Top of DATA PROVIDED
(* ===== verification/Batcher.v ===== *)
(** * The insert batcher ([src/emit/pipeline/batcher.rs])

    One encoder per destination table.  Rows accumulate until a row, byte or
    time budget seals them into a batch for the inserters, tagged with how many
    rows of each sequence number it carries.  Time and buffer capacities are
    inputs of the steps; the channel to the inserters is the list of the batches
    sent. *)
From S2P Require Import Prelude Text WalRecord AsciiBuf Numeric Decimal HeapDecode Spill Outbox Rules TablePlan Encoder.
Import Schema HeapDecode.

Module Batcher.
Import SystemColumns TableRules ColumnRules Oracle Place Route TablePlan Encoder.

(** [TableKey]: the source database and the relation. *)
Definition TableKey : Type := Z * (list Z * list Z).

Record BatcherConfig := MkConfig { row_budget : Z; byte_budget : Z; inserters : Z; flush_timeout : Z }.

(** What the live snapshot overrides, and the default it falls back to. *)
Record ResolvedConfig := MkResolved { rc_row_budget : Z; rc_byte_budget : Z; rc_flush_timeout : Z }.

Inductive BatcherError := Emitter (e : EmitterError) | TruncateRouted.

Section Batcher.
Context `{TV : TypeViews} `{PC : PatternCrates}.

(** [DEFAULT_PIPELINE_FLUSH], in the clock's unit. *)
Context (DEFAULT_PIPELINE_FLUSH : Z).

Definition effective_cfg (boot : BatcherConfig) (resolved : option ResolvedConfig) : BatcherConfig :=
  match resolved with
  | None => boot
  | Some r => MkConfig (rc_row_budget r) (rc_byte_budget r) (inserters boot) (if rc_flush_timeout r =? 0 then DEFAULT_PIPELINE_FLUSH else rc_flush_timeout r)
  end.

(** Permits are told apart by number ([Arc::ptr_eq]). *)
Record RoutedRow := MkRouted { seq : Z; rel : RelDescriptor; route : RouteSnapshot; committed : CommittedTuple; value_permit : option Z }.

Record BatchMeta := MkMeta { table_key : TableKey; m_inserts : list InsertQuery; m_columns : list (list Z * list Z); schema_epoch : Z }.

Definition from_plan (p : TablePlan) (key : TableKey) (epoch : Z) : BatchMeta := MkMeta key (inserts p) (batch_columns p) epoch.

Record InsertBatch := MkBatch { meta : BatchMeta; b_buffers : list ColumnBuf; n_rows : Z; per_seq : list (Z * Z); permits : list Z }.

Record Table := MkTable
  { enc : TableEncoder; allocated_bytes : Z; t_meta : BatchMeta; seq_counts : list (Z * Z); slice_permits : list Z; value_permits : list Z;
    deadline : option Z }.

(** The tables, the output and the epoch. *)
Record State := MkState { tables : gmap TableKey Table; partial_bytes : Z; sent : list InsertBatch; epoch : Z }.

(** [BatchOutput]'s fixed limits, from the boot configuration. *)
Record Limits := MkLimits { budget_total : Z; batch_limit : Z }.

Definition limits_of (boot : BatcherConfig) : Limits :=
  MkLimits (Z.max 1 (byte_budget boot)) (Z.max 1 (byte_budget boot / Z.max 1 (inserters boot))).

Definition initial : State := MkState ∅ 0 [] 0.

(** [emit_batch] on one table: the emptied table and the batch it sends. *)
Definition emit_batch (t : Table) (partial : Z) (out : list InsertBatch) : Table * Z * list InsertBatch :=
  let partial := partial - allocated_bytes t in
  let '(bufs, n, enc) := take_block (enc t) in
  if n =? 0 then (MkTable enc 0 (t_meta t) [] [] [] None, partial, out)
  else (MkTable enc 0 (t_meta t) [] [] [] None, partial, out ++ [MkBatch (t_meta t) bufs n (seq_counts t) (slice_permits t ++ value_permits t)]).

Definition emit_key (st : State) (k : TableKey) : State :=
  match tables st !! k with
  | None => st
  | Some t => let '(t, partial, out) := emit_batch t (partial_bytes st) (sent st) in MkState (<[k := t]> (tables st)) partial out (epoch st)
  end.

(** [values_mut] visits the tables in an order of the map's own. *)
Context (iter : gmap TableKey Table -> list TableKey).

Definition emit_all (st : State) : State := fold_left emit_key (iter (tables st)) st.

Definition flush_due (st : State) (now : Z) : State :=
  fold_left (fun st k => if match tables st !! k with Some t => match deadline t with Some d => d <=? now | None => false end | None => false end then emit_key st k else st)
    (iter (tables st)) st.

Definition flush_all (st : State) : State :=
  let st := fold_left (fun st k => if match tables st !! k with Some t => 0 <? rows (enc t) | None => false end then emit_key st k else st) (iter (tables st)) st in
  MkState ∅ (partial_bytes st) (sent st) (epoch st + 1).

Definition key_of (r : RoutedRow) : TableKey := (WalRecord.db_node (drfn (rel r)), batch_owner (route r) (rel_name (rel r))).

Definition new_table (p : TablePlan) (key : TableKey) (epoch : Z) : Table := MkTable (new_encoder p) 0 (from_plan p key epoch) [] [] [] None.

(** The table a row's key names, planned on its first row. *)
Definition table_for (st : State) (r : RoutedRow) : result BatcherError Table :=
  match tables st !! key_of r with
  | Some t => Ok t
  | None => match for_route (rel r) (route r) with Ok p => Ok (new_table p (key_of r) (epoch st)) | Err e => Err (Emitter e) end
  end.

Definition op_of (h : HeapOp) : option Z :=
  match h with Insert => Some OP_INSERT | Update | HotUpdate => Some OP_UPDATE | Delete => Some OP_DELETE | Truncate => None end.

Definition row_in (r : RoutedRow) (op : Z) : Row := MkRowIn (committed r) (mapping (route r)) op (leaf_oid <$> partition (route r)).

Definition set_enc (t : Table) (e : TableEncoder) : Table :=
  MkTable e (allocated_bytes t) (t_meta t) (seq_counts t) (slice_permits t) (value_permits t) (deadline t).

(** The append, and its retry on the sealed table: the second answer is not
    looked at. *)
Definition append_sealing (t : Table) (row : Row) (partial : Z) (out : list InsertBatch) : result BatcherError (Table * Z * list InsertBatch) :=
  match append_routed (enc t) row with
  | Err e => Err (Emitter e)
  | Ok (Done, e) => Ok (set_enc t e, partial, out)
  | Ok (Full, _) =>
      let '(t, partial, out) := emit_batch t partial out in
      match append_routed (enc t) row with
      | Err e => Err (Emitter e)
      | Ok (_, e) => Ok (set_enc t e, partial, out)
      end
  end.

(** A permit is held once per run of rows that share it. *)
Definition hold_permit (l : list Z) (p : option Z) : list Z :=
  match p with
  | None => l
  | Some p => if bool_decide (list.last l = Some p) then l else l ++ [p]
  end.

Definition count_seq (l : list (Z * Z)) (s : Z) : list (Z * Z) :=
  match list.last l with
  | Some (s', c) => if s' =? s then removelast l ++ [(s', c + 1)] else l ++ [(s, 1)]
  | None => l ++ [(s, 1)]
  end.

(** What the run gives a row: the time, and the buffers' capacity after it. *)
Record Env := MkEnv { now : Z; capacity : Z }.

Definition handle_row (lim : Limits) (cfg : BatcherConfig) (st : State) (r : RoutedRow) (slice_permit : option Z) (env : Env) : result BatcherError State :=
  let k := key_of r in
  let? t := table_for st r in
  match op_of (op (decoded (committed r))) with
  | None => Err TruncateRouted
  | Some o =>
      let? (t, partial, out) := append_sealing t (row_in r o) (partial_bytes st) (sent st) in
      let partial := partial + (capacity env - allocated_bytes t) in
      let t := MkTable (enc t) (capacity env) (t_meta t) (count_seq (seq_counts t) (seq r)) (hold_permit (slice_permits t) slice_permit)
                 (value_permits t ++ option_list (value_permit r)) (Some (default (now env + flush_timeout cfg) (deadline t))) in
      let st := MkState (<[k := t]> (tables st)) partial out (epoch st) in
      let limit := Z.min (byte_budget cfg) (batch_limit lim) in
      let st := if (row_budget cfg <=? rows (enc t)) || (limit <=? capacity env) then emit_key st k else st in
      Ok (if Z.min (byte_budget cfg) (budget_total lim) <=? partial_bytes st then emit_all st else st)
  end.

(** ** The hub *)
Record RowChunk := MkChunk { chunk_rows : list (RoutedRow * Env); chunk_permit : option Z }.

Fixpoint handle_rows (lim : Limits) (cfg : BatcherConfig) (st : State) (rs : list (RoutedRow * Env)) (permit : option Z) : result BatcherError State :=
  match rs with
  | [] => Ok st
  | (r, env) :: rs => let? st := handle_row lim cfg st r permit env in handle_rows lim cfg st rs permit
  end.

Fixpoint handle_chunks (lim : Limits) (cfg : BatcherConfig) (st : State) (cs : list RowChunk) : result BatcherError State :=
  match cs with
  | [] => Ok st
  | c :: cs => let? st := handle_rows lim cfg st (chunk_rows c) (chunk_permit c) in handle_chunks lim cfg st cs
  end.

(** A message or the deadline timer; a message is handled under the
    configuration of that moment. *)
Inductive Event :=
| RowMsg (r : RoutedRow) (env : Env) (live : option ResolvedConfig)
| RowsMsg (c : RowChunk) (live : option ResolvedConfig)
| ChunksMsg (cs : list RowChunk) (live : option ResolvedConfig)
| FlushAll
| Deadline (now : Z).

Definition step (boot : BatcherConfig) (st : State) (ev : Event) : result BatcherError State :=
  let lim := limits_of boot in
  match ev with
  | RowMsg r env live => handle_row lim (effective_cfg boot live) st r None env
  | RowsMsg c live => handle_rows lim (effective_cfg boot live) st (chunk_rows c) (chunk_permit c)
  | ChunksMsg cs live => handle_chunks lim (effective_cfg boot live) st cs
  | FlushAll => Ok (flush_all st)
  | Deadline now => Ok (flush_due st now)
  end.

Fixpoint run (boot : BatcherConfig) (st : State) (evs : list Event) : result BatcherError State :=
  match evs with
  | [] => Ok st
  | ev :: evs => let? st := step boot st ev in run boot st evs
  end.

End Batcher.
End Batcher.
Bottom of DATA PROVIDED
Top of DATA PROVIDED
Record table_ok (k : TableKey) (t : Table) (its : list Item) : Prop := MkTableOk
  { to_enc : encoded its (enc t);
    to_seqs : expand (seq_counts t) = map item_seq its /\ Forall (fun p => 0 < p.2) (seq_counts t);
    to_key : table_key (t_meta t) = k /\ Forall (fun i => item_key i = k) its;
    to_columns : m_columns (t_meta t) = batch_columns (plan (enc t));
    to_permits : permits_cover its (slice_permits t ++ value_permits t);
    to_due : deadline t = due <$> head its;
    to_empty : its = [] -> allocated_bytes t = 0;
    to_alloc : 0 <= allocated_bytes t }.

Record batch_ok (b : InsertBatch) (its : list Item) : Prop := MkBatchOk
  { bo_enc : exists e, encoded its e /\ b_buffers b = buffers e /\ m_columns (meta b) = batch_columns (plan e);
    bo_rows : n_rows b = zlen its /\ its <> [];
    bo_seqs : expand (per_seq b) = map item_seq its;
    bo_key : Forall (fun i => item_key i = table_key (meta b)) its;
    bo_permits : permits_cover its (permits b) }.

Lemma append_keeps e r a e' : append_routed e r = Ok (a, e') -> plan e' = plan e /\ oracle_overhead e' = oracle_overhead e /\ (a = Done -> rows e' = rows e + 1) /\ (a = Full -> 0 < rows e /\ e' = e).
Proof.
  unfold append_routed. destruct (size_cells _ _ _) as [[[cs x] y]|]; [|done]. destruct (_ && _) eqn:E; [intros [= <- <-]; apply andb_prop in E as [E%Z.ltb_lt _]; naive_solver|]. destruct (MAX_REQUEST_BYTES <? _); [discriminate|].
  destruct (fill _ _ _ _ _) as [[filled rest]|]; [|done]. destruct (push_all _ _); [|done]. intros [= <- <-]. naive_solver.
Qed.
Bottom of DATA PROVIDED
Top of DATA PROVIDED
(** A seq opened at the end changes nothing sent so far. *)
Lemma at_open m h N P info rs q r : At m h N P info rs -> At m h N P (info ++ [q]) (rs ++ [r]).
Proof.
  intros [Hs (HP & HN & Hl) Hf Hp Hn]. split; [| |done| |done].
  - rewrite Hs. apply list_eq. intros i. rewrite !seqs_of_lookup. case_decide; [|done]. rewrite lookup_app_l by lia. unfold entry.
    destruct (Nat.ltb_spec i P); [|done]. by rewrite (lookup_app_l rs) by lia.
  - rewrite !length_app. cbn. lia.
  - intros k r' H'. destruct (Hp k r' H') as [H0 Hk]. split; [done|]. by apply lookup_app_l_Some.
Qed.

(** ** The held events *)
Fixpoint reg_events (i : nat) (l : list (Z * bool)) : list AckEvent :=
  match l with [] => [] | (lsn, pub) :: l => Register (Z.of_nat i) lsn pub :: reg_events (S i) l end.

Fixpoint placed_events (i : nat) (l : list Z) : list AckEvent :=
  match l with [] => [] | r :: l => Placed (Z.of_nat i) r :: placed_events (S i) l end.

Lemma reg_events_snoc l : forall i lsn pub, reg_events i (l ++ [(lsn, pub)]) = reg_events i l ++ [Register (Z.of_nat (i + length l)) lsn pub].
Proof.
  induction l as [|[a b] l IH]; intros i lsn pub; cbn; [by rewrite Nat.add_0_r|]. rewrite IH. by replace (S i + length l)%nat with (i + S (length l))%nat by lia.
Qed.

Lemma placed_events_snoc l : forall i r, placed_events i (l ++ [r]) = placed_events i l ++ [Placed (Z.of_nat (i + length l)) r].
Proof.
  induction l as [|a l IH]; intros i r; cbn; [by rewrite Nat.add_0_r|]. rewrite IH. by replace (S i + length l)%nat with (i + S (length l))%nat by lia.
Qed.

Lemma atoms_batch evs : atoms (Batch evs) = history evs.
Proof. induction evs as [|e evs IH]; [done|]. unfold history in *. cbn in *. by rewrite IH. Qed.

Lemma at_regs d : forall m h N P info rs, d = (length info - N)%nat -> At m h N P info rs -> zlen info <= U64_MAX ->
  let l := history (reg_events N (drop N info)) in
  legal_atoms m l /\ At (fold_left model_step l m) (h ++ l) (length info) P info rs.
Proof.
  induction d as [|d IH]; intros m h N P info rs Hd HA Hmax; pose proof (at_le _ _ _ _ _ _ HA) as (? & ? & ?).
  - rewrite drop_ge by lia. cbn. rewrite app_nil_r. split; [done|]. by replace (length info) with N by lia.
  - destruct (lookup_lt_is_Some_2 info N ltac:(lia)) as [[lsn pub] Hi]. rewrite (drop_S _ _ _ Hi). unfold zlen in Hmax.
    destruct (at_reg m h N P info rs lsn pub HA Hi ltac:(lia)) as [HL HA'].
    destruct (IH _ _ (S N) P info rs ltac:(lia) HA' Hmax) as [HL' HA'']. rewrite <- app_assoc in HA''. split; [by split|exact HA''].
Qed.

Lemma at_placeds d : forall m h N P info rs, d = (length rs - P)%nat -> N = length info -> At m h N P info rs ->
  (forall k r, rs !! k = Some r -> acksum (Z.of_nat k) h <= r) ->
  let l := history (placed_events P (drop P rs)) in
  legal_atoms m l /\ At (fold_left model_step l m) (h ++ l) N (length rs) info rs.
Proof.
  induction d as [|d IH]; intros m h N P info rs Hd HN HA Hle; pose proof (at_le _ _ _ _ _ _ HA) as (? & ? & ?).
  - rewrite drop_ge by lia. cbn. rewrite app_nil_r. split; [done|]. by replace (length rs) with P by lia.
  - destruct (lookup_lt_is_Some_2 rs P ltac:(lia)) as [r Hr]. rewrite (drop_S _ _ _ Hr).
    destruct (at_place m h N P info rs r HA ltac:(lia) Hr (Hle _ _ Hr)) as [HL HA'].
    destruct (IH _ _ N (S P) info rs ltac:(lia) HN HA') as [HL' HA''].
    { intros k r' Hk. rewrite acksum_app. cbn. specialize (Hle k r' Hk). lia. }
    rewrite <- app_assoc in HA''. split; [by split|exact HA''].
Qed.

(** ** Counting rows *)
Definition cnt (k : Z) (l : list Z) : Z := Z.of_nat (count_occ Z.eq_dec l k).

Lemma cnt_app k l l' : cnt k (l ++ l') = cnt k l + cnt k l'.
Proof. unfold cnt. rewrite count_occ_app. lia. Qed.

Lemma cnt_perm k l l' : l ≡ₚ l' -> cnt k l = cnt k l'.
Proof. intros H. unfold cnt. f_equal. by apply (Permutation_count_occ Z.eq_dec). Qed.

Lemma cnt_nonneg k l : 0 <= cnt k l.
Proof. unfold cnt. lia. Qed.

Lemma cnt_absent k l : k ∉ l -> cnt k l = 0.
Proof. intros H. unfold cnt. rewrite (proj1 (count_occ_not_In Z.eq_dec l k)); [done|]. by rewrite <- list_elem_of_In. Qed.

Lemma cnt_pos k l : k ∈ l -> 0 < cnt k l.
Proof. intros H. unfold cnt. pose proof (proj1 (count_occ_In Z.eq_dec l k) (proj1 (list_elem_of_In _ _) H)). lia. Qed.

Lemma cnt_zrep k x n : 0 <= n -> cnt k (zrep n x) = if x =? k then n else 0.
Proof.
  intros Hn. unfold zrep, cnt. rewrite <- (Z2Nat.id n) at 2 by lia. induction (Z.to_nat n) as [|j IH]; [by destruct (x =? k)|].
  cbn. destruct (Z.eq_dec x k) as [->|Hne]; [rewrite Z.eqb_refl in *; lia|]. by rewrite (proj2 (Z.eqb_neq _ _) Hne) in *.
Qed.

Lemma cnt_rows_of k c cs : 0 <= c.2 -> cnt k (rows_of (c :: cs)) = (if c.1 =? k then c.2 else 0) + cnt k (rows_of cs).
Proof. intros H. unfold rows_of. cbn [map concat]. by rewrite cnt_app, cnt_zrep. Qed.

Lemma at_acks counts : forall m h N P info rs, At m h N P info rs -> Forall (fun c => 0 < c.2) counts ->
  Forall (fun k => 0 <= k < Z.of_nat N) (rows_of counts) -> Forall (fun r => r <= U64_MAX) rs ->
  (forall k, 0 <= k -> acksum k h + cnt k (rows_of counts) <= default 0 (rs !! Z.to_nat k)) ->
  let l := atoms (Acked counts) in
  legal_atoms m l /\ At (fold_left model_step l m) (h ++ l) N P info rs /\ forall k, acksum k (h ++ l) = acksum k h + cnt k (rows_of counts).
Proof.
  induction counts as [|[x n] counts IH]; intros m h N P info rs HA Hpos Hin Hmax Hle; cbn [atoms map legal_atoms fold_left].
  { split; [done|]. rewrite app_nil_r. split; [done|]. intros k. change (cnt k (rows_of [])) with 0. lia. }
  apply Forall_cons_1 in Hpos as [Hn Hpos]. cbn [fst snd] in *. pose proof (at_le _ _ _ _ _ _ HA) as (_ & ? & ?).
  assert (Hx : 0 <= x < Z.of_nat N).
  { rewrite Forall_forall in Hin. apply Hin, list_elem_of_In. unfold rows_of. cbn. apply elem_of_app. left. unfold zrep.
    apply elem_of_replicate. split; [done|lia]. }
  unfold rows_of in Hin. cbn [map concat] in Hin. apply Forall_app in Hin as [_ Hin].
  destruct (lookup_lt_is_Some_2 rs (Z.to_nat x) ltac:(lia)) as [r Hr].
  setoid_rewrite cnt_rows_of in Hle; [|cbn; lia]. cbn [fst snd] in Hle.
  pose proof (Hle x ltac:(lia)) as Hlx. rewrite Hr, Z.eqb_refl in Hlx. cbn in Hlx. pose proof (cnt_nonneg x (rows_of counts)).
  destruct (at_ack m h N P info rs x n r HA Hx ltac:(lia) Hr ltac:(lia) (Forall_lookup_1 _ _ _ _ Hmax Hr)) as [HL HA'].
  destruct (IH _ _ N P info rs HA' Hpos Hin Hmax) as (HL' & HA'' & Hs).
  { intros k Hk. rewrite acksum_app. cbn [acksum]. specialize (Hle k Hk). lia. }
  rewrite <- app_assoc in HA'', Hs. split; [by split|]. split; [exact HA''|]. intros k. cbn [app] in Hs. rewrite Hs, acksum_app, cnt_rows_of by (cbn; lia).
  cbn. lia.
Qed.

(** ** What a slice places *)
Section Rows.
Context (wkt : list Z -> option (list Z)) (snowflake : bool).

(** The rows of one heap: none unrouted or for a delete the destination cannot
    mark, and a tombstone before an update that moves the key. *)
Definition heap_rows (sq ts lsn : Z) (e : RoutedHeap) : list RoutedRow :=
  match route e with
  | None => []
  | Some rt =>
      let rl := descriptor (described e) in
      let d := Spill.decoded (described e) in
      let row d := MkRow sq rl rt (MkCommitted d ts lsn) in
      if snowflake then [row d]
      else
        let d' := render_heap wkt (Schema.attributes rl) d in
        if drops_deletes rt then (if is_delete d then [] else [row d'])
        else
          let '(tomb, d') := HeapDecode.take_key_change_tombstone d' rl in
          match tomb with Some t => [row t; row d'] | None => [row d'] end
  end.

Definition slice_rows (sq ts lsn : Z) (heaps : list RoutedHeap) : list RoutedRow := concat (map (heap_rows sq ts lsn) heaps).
Bottom of DATA PROVIDED
▸ WHAT IS REQUIRED
Every line of the material that holds the word "Spill" must be found and copied.

▸ OUTPUT BELOW
From S2P Require Import Prelude Text WalRecord AsciiBuf Numeric Decimal HeapDecode Spill Outbox Rules TablePlan Encoder.
      let d := Spill.decoded (described e) in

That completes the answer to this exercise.